= Beginning of Section =

(* ===== verification/StyleProps.v ===== *)
(** * Properties of styles

    What is printed for a style reads back as it, and the styles that cannot be
    printed. *)
From Stdlib Require Import ZArith Lia Ascii String.
From S2P Require Import Prelude.
From S2P Require Import CString.
From S2P Require Import Utf8.
From S2P Require Import Grid.
From S2P Require Import Colour.
From S2P Require Import Style.
From S2P Require Import GridFacts.
From S2P Require Import ColourProps.

Open Scope string_scope.
Open Scope Z_scope.

(** ** Tokens *)

Lemma str_drop_0 s : str_drop 0 s = s.
Proof. by destruct s. Qed.

Lemma str_drop_length n s : String.length (str_drop n s) = (String.length s - n)%nat.
Proof. revert s; induction n as [|n IH]; intros [|c s]; cbn [str_drop String.length]; try done. Qed.



Lemma str_take_all n s : (String.length s <= n)%nat -> str_take n s = s.
Proof.
  unfold str_take. revert s; induction n as [|n IH]; intros [|c s] Hl; cbn in *; try done; [lia|].
  f_equal. apply IH. lia.
Qed.

Lemma str_empty s : String.eqb s "" = true <-> s = "".
Proof. apply String.eqb_eq. Qed.

(** No character of the word is in the set. *)
Fixpoint free_of (set w : string) : bool :=
  match w with EmptyString => true | String c w => negb (in_set set c) && free_of set w end.

Lemma free_of_app set a b : free_of set (a +:+ b) = free_of set a && free_of set b.
Proof. induction a as [|c a IH]; [done|]. rewrite str_app_cons. cbn [free_of]. by rewrite IH, andb_assoc. Qed.



(** ** Numbers *)

Lemma dec_aux_S f n acc : dec_aux (S f) n acc =
  if n <? 10 then String (digit (n mod 10)) acc
  else dec_aux f (n / 10) (String (digit (n mod 10)) acc).
Proof. reflexivity. Qed.

Lemma dec_aux_length f n acc k : 0 <= n < 10 ^ Z.of_nat (S k) ->
  (String.length (dec_aux f n acc) <= S k + String.length acc)%nat.
Proof.
  revert n acc k; induction f as [|f IH]; intros n acc k Hn; [unfold dec_aux; lia|].
  rewrite dec_aux_S. destruct (Z.ltb_spec n 10); [cbn [String.length]; lia|].
  rewrite Nat2Z.inj_succ, Z.pow_succ_r in Hn by lia.
  destruct k as [|k]; [change (10 ^ Z.of_nat 0) with 1 in Hn; lia|].
  etransitivity; [apply (IH _ _ k)|cbn [String.length]; lia].
  split; [apply Z.div_pos; lia|apply Z.div_lt_upper_bound; lia].
Qed.

Lemma fmt_u_short n : 0 <= n < 4294967296 -> (String.length (fmt_u n) <= 10)%nat.
Proof.
  intros Hn. unfold fmt_u. pose proof (dec_aux_length 20 n "" 9 ltac:(change (10 ^ Z.of_nat 10) with 10000000000; lia)) as H.
  cbn in H. lia.
Qed.


Lemma free_of_dec set f n acc : (forall d, 0 <= d < 10 -> in_set set (digit d) = false) ->
  0 <= n -> free_of set acc = true -> free_of set (dec_aux f n acc) = true.
Proof.
  intros Hs. revert n acc; induction f as [|f IH]; intros n acc Hn Ha; [done|]. rewrite dec_aux_S.
  assert (Hd : free_of set (String (digit (n mod 10)) acc) = true).
  { cbn [free_of]. rewrite Hs, Ha; [done|]. by apply Z.mod_pos_bound. }
  destruct (n <? 10); [done|]. apply IH; [by apply Z.div_pos|done].
Qed.

Lemma free_of_fmt_u n : 0 <= n -> free_of style_delimiters (fmt_u n) = true.
Proof.
  intros. apply free_of_dec; [|done|done]. apply for_each_elim. vm_compute. repeat split.
Qed.

(** ** Words *)

Definition good_word (w : string) : Prop :=
  w <> "" /\ free_of style_delimiters w = true /\ (String.length w <= 255)%nat.




Lemma concat_cons w w' ws : String.concat "," (w :: w' :: ws) = w +:+ String "," (String.concat "," (w' :: ws)).
Proof. reflexivity. Qed.

Lemma concat_free ws : Forall good_word ws -> ws <> [] ->
  exists c s, String.concat "," ws = String c s /\ in_set style_delimiters c = false.
Proof.
  intros [|w ws' (Hw & Hf & _) _]; [done|]. intros _.
  destruct w as [|c w]; [done|]. cbn [free_of] in Hf. apply andb_prop in Hf as [Hc%negb_true_iff _].
  destruct ws'; [by exists c, w|]. rewrite concat_cons, str_app_cons. eauto.
Qed.





(** ** The words a style is printed as *)

Definition named_words {A} (name : A -> option string) (prefix : string) (a : A) : list string :=
  match name a with Some n => [prefix +:+ n] | None => [] end.
Definition colour_words (prefix : string) (c : Z) : list string :=
  if c =? 8 then [] else [prefix +:+ colour_tostring c].
Definition attribute_names : list (Z * string) :=
  [(GRID_ATTR_CHARSET, "acs"); (GRID_ATTR_BRIGHT, "bright"); (GRID_ATTR_DIM, "dim");
   (GRID_ATTR_UNDERSCORE, "underscore"); (GRID_ATTR_BLINK, "blink");
   (GRID_ATTR_REVERSE, "reverse"); (GRID_ATTR_HIDDEN, "hidden");
   (GRID_ATTR_ITALICS, "italics"); (GRID_ATTR_STRIKETHROUGH, "strikethrough");
   (GRID_ATTR_UNDERSCORE_2, "double-underscore"); (GRID_ATTR_UNDERSCORE_3, "curly-underscore");
   (GRID_ATTR_UNDERSCORE_4, "dotted-underscore"); (GRID_ATTR_UNDERSCORE_5, "dashed-underscore");
   (GRID_ATTR_OVERLINE, "overline"); (GRID_ATTR_NOATTR, "noattr")].
Definition attr_words (attr : Z) : list string :=
  snd <$> filter (fun '(bit, _) => has attr bit = true) attribute_names.
Definition width_words (w : Z) (percentage : bool) : list string :=
  if 0 <=? w then ["width=" +:+ fmt_u w +:+ (if percentage then "%" else "")] else [].
Definition pad_words (p : Z) : list string :=
  if 0 <=? p then ["pad=" +:+ fmt_u p] else [].

Definition style_words (sy : style) : list string :=
  named_words list_name "list=" (sy_list sy) ++ named_words range_name "range=" (sy_range sy) ++
  named_words align_name "align=" (sy_align sy) ++ named_words default_name "" (sy_default_type sy) ++
  colour_words "fill=" (sy_fill sy) ++ colour_words "fg=" (gc_fg (sy_gc sy)) ++
  colour_words "bg=" (gc_bg (sy_gc sy)) ++ colour_words "us=" (gc_us (sy_gc sy)) ++
  attr_words (gc_attr (sy_gc sy)) ++ width_words (sy_width sy) (sy_width_percentage sy) ++
  pad_words (sy_pad sy).

(** What a style that style_parse can give holds: no range for a control, no
    bits and colours without a name, an argument and a string of its range. *)
Definition range_ok (r : range) : Prop :=
  match range_type r with
  | STYLE_RANGE_NONE | STYLE_RANGE_LEFT | STYLE_RANGE_RIGHT => range_argument r = 0 /\ range_string r = ""
  | STYLE_RANGE_PANE | STYLE_RANGE_WINDOW | STYLE_RANGE_SESSION =>
      0 <= range_argument r <= UINT_MAX /\ range_string r = ""
  | STYLE_RANGE_USER =>
      range_argument r = 0 /\ range_string r <> "" /\ (String.length (range_string r) <= 15)%nat /\
      free_of style_delimiters (range_string r) = true
  | STYLE_RANGE_CONTROL => False
  end.
Definition named_colour (c : Z) : Prop := colour_valid c /\ c <> -1.
Record style_ok (sy : style) : Prop := {
  ok_ignore : sy_ignore sy = false;
  ok_fill : named_colour (sy_fill sy);
  ok_fg : named_colour (gc_fg (sy_gc sy));
  ok_bg : named_colour (gc_bg (sy_gc sy));
  ok_us : named_colour (gc_us (sy_gc sy));
  ok_attr : 0 <= gc_attr (sy_gc sy) < 0x8000;
  ok_range : range_ok (sy_range sy);
  ok_width : 0 <= sy_width sy <= INT_MAX \/ sy_width sy = -1 /\ sy_width_percentage sy = false;
  ok_percentage : sy_width_percentage sy = true -> sy_width sy <= 100;
  ok_pad : -1 <= sy_pad sy <= INT_MAX
}.

(** *** They are good words *)

Lemma good_word_app w n : free_of style_delimiters w = true -> w <> "" ->
  free_of style_delimiters n = true -> (String.length w + String.length n <= 255)%nat ->
  good_word (w +:+ n).
Proof.
  intros. split; [by destruct w|]. split; [rewrite free_of_app; by apply andb_true_intro|].
  by rewrite str_length_app.
Qed.

Definition short_free (s : string) : bool :=
  free_of style_delimiters s && (String.length s <=? 16)%nat.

= End of Section =

_What is required_
Take every line above that includes the string "printed" and return it.

_Answer box_
    What is printed for a style reads back as it, and the styles that cannot be
    printed. *)
(** ** The words a style is printed as *)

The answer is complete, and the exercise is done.